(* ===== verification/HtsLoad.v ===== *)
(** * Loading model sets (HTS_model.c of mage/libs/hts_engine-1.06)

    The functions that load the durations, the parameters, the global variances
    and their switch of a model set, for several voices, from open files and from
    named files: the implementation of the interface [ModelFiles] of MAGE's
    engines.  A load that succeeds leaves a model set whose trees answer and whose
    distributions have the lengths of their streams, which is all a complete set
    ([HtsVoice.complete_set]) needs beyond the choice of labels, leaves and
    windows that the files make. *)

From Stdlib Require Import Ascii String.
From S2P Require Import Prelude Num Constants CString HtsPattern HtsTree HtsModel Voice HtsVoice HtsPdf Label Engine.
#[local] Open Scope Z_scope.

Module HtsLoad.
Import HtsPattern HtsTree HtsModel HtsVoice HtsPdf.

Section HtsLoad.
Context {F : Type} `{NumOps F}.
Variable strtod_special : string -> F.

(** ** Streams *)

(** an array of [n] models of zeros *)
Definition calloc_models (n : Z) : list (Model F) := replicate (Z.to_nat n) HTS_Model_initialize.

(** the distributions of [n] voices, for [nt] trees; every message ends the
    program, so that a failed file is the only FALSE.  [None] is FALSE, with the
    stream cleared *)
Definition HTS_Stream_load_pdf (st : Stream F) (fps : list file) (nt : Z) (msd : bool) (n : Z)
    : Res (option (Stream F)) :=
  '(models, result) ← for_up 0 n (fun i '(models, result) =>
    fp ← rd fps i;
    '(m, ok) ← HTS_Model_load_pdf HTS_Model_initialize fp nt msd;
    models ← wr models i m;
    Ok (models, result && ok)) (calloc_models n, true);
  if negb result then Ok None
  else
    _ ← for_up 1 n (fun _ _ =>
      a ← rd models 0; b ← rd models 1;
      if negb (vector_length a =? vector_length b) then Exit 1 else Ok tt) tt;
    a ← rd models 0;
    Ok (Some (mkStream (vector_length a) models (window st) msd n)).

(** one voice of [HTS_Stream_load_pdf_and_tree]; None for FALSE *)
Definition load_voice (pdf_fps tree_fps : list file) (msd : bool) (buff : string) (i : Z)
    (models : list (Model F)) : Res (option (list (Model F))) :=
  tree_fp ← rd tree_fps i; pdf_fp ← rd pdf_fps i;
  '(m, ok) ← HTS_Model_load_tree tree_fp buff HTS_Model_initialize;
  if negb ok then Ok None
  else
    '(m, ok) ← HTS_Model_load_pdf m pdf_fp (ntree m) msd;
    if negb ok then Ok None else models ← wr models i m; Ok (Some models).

◇ ◇ ◇

**Assignment**: What lines in the data above contain the word "Import"? Copy them all.

**Response to this exercise**:
From Stdlib Require Import Ascii String.
From S2P Require Import Prelude Num Constants CString HtsPattern HtsTree HtsModel Voice HtsVoice HtsPdf Label Engine.
Import HtsPattern HtsTree HtsModel HtsVoice HtsPdf.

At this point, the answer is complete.